In my experience if you don't have a road or preferably rail link to distant destination cities, then by the time the caravan arrives then the demand has changed anyway. It seems to me that this one is not worth the effort.

ferenginar (why has my number of posts gone down?)
 
Predicting destination city demand ahead of time is the subject of an active thread in the Strategy forum over on Apolyton.Net. Major breakthroughs have been posted recently.

What this "technique" does is obviate the need to build a full road/rail while still getting the bonus and greatly shortening the length of line subject to enemy interference.

In late game with SuperHighways this can be a big bonus. In GOTM21 I built a rail to the Celt capital that pushed my per-turn trade arrows for just one route from around 17 to around 26, but it kept dropping back whenever the Celts put a guard on the line. I can see a way to take BIG advantage of this in GOTM22, because of the bottleneck between the Germans and the Celts and Americans. Lots of German cities would find this to be the critical path. I have not tried it yet (despite how badly I'm doing) but a dozen cities jumping 5-10 trade arrows each is a BIG benefit.

(I hope that was vague enough not to give away the GOTM but specific enough to illustrate the potential...)
 
I agree with Smash on this one. You guys can annihilate me in the GOTM by exploiting this if you like. :crazyeye: I just enjoy playing the game.
 
Yes, Smash is right. Its way too much calculation for the gain.

By Boli:
Point 3: Airbases, surrounding your landmass with airbases is a good defense against nukes...

Ah, NO! unless your playing multiplayer with 6 other humans, airbases have no effect on AI nukes. The AI nukes "magically" appear at the city it wants to hit, and even a triple ring of airbases will not stop the nuke. :(
 
Hmmm... should stop playing too much Multiplayer, gettiong out of touch with one player mode; curse the LAN! ;)
 
I also think this is a cheat, just like Airbases and Food Caravans. I wish these bugs could be fixed.
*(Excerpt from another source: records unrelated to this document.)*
Lemma scan_report_cases_witness :
  ∃ s, checkBlockRange.run (sample.world [] (inr 100) sample.bundled) 50 100
         sample.panicThenReturn
         (checkBlockRange.start 50 100 sample.panicking (initial true)) = Some s ∧
       checkBlockRange.crashed s = Some NilDereference ∧
       checkBlockRange.reported s = Some 1 ∧
       ((checkBlockRange.crashed s = None ∧
         checkBlockRange.checked s = sample.panicking ∧
         checkBlockRange.reported s = Some (checkBlockRange.totalTx sample.panicking)) ∨
        (checkBlockRange.crashed s = None ∧
         checkBlockRange.checked s = [] ∧
         checkBlockRange.reported s = Some 0 ∧
         (length sample.panicking ≤ 100)%nat) ∨
        (∃ pre b c g0 g',
           checkBlockRange.crashed s = Some c ∧
           checkBlock (sample.world [] (inr 100) sample.bundled) b g0 = Crashed c g' ∧
           checkBlockRange.checked s = pre ++ [b] ∧
           checkBlockRange.checked s ++ checkBlockRange.blockChan s = sample.panicking ∧
           checkBlockRange.reported s = Some (checkBlockRange.totalTx pre))).
Proof.
  eexists. split; [by vm_compute|]. split; [by vm_compute|]. split; [by vm_compute|].
  eapply (scan_report_cases (sample.world [] (inr 100) sample.bundled) 50 100
            sample.panicking (initial true) sample.panicThenReturn);
    [by vm_compute|by vm_compute|by vm_compute].
Defined.

Lemma scan_checks_in_delivery_order_witness :
  ∃ s, checkBlockRange.run (sample.world [] (inr 100) sample.bundled) 50 100
         sample.panicThenReturn
         (checkBlockRange.start 50 100 sample.panicking (initial true)) = Some s ∧
       checkBlockRange.checked s = [sample.block100; sample.block99] ∧
       checkBlockRange.blockChan s = [sample.plain50] ∧
       checkBlockRange.crashed s = Some NilDereference ∧
       ∃ pre b, checkBlockRange.checked s = pre ++ [b] ∧
                checkBlockRange.numTx s = checkBlockRange.countTx pre.
Proof.
  eexists. split; [by vm_compute|].
  split; [by vm_compute|]. split; [by vm_compute|]. split; [by vm_compute|].
  eapply (scan_checks_in_delivery_order (sample.world [] (inr 100) sample.bundled)
            50 100 sample.panicking (initial true) sample.panicThenReturn);
    [by vm_compute|by vm_compute].
Defined.

Lemma scan_never_deadlocks_witness :
  ∃ p s',
    checkBlockRange.step (sample.world [] (inr 100) sample.bundled) 100 100 p
      (checkBlockRange.start 100 100 [sample.block100] (initial true)) = Some s'.
Proof.
  apply (scan_never_deadlocks (sample.world [] (inr 100) sample.bundled) 100 100
           [sample.block100] (initial true) []); [reflexivity|reflexivity|discriminate].
Defined.

Lemma scan_moves_are_bounded_witness :
  ∃ s, checkBlockRange.run (sample.world [] (inr 100) sample.bundled) 50 100
         sample.panicThenReturn
         (checkBlockRange.start 50 100 sample.panicking (initial true)) = Some s ∧
       (length sample.panicThenReturn + checkBlockRange.remaining s ≤ 2 * 3 + 6)%nat.
Proof.
  eexists. split; [by vm_compute|].
  apply (scan_moves_are_bounded (sample.world [] (inr 100) sample.bundled) 50 100
           sample.panicking (initial true)).
  by vm_compute.
Defined.

Lemma receiver_first_scan_checks_every_block_witness :
  ∃ s, checkBlockRange.run (sample.world [] (inr 100) sample.bundled) 100 100
         sample.receiverFirst
         (checkBlockRange.start 100 100 [sample.block100] (initial true)) = Some s ∧
       checkBlockRange.receiver s = checkBlockRange.Finished ∧
       checkBlockRange.checked s = [sample.block100] ∧
       checkBlockRange.blockChan s = [] ∧
       checkBlockRange.numTx s = checkBlockRange.countTx [sample.block100].
Proof.
  eexists. split; [by vm_compute|].
  apply (receiver_first_scan_checks_every_block
           (sample.world [] (inr 100) sample.bundled) 100 100
           [sample.block100] (initial true)
           [checkBlockRange.PoolSends; checkBlockRange.ReceiverMoves;
            checkBlockRange.CallerMoves; checkBlockRange.CallerMoves;
            checkBlockRange.ReceiverMoves; checkBlockRange.CallerMoves;
            checkBlockRange.CallerMoves]); by vm_compute.
Defined.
But I voted yes, because the game is for fun and adding a lot of "disallowed techniques" would diminish that especially for new players.
 
Maybe the questions should be rephrased -- should this be disallowed? -- No because it is more difficult to “police” that the FCT & airbase activity.

a) Those with extreme ICS developments will most likely have station cities anyway

b) Sometimes a hut may give you a station city

c) Those with serious trade gains use boat chains with oversea destinations -- does the station city apply in those cases?

As such, I think that this ‘quirk’ has minor to moderate effects, is nice to know for those special occasions (Thanks Duke for sharing), but does not imbalance play -- in fact, there is still an incentive to complete the road/railroad to facilitate successful trade in a timely fashion. (faster delivery =>faster arrival, tech discovery as well as reduced chance of bad things on the road (barbs, sneak attacks).